> _Work task_: Set out exactly every line of the entries below, starting at the line that holds "assert (0 <= Z.shiftr" and stopping after the line that holds "Lemma Add_AddHash element".

> _Information supplied_:
# # # # #

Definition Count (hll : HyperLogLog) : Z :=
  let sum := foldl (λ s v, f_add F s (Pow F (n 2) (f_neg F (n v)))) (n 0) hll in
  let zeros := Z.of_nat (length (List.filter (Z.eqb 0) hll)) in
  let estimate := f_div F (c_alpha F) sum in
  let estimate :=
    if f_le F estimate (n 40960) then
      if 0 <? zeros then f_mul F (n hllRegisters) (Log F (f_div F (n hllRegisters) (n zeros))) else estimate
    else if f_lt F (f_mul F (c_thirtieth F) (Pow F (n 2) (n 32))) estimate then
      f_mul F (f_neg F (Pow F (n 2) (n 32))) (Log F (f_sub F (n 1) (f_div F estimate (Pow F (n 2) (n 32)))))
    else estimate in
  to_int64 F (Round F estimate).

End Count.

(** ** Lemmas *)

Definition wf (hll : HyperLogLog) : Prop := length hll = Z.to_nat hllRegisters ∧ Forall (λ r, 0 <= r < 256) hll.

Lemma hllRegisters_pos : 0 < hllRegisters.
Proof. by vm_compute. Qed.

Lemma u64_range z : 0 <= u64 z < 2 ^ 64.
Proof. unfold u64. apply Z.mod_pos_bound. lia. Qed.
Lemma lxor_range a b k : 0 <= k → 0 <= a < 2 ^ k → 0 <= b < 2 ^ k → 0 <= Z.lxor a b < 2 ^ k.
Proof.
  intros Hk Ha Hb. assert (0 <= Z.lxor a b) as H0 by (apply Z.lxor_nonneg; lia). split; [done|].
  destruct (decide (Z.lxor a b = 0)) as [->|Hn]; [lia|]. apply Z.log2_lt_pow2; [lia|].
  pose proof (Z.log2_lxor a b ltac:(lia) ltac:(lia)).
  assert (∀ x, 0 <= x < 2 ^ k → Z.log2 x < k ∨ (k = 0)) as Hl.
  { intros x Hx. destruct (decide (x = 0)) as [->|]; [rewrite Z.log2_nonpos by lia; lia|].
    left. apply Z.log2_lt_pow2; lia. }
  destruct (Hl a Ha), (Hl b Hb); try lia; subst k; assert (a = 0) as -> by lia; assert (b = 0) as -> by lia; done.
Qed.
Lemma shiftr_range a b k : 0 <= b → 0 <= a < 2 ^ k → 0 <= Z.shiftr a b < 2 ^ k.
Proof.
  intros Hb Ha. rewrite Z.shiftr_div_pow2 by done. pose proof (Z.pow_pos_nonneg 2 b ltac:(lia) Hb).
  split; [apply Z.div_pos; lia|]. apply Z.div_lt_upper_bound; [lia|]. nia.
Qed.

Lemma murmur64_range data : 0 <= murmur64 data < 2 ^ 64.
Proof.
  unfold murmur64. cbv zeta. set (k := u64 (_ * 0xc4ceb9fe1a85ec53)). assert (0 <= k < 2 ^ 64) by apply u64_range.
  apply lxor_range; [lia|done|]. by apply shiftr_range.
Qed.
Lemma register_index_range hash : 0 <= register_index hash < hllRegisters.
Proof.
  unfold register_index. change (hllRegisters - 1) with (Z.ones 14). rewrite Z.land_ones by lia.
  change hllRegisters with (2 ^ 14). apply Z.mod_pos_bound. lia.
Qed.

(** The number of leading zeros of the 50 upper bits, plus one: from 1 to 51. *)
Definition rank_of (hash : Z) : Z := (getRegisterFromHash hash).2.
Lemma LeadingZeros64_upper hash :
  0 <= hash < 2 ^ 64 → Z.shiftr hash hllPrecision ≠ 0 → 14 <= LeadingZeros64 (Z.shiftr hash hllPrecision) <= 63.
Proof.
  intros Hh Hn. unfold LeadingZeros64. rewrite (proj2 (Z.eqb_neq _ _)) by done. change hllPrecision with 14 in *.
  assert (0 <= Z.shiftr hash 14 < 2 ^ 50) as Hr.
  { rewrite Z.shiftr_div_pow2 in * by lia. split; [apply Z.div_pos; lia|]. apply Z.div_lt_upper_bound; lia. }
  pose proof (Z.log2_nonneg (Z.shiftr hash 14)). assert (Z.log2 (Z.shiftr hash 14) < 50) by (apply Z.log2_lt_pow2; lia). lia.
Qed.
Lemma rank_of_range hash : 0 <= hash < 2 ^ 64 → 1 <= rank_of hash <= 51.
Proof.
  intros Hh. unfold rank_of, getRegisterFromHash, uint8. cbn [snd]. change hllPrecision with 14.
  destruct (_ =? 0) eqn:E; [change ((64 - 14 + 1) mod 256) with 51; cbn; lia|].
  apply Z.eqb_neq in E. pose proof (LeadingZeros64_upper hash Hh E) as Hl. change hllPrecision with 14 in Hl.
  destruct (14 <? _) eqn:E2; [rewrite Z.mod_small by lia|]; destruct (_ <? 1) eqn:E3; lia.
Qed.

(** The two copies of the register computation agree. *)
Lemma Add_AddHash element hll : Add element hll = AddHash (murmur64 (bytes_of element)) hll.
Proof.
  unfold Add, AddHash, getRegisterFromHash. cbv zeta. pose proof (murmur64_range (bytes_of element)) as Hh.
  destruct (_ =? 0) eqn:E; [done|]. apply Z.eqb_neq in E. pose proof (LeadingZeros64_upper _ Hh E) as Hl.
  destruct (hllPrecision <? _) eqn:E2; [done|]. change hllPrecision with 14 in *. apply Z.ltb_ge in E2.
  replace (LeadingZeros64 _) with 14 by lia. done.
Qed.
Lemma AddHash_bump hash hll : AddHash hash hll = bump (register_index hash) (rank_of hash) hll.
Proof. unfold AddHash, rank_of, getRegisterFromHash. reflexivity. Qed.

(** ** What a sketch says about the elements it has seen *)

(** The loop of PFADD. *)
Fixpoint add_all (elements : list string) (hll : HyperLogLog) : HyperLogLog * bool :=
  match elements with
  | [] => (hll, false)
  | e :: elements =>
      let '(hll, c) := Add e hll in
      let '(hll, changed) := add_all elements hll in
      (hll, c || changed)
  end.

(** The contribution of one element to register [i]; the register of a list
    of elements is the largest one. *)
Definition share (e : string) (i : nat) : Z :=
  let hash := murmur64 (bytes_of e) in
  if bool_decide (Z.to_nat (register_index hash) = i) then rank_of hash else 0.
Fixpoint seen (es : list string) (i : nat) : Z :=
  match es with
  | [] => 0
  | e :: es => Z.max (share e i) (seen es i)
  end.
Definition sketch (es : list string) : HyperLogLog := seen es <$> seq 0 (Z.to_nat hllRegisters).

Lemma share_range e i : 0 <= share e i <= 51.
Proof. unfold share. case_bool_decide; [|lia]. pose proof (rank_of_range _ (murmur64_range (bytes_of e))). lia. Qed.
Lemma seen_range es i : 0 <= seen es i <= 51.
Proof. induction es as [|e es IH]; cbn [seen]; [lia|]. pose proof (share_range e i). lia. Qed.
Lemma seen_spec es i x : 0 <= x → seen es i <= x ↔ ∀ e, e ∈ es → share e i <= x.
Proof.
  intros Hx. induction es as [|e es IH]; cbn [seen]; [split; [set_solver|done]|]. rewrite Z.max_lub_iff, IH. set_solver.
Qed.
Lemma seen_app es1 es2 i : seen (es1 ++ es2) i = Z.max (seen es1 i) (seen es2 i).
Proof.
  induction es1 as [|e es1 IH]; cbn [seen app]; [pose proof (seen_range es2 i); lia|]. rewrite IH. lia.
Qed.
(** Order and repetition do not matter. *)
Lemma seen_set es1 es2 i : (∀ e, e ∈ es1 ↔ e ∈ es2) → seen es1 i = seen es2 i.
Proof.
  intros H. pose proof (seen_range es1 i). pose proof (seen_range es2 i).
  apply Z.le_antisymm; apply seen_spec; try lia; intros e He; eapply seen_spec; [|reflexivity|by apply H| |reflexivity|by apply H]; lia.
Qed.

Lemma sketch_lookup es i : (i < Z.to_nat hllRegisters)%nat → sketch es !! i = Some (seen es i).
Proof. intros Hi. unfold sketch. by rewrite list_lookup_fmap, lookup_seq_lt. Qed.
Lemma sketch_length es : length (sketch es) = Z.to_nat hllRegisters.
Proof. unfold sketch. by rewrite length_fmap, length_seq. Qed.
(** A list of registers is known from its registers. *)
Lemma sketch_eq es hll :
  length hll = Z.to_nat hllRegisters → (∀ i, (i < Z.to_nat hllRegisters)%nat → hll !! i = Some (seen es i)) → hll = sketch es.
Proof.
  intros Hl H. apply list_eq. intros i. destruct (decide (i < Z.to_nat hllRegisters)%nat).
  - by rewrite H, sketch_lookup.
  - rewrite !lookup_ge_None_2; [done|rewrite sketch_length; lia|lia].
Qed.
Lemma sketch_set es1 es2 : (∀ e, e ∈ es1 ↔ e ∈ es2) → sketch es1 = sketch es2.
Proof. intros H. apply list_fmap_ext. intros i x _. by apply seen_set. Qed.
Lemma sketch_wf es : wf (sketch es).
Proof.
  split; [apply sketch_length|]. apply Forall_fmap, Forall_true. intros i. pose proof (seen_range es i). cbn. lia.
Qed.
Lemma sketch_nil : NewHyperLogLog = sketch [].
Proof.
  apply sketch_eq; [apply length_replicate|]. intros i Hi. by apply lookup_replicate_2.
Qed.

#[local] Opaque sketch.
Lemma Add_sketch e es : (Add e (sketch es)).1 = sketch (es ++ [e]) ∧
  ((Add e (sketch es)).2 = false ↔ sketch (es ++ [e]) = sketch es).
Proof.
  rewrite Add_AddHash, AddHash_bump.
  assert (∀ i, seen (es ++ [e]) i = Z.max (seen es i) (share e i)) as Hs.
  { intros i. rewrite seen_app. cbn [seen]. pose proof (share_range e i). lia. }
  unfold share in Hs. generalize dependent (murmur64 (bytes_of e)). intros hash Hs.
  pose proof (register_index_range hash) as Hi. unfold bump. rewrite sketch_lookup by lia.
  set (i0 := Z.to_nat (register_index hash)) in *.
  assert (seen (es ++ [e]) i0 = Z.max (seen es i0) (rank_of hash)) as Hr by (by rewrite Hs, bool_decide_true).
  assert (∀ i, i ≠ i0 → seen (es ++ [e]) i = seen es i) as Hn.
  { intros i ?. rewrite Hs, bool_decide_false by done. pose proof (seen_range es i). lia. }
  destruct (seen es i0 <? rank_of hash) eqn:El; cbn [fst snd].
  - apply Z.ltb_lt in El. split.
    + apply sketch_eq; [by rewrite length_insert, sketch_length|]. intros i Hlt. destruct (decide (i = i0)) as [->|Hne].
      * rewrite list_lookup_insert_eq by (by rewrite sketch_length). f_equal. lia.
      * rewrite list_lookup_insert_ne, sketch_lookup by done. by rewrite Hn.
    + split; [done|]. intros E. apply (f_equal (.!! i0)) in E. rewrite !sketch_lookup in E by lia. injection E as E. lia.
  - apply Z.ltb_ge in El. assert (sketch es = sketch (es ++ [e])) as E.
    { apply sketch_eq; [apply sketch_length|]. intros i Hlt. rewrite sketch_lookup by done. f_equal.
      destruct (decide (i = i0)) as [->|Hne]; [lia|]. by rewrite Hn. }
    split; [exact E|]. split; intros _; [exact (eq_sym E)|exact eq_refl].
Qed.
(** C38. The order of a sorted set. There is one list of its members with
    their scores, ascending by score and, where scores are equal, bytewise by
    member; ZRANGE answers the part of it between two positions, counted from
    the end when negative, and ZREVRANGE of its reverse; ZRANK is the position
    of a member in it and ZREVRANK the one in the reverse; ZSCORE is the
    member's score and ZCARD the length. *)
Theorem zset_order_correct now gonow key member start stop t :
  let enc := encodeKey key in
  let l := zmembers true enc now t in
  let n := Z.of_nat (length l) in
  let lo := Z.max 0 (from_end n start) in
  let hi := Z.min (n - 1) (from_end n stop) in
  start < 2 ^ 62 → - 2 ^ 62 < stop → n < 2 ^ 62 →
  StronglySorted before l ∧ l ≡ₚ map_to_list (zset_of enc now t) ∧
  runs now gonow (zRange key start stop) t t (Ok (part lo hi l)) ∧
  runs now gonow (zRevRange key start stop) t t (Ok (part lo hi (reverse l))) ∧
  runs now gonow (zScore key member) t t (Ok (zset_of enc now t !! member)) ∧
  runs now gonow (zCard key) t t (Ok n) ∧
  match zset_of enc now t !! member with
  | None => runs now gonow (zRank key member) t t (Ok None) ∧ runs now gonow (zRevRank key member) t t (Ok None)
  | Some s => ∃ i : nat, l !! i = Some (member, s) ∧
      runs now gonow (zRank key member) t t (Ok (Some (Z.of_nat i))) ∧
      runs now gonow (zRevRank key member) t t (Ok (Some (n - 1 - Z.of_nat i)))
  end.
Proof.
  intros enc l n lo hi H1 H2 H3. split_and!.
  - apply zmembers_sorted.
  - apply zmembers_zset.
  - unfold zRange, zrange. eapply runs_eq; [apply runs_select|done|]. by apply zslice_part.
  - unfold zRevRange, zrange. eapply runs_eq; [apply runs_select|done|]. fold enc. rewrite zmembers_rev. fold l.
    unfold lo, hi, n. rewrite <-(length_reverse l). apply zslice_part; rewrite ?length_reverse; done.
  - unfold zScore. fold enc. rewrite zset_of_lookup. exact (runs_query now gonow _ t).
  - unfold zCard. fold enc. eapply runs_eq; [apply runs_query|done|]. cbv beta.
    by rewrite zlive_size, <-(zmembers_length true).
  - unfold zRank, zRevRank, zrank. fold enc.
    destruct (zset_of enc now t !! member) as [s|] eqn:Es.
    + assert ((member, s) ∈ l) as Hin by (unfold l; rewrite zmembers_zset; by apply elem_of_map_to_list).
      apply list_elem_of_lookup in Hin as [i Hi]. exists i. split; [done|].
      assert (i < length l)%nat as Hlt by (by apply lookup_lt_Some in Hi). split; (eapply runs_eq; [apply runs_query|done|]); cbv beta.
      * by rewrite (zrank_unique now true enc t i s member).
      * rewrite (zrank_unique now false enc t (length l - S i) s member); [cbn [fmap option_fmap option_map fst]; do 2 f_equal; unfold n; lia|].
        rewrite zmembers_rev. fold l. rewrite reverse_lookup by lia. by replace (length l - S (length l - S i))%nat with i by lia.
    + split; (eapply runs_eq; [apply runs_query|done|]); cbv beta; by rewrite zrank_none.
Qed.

# # # # #

> _Solution_:
  assert (0 <= Z.shiftr hash 14 < 2 ^ 50) as Hr.
  { rewrite Z.shiftr_div_pow2 in * by lia. split; [apply Z.div_pos; lia|]. apply Z.div_lt_upper_bound; lia. }
  pose proof (Z.log2_nonneg (Z.shiftr hash 14)). assert (Z.log2 (Z.shiftr hash 14) < 50) by (apply Z.log2_lt_pow2; lia). lia.
Qed.
Lemma rank_of_range hash : 0 <= hash < 2 ^ 64 → 1 <= rank_of hash <= 51.
Proof.
  intros Hh. unfold rank_of, getRegisterFromHash, uint8. cbn [snd]. change hllPrecision with 14.
  destruct (_ =? 0) eqn:E; [change ((64 - 14 + 1) mod 256) with 51; cbn; lia|].
  apply Z.eqb_neq in E. pose proof (LeadingZeros64_upper hash Hh E) as Hl. change hllPrecision with 14 in Hl.
  destruct (14 <? _) eqn:E2; [rewrite Z.mod_small by lia|]; destruct (_ <? 1) eqn:E3; lia.
Qed.

(** The two copies of the register computation agree. *)
Lemma Add_AddHash element hll : Add element hll = AddHash (murmur64 (bytes_of element)) hll.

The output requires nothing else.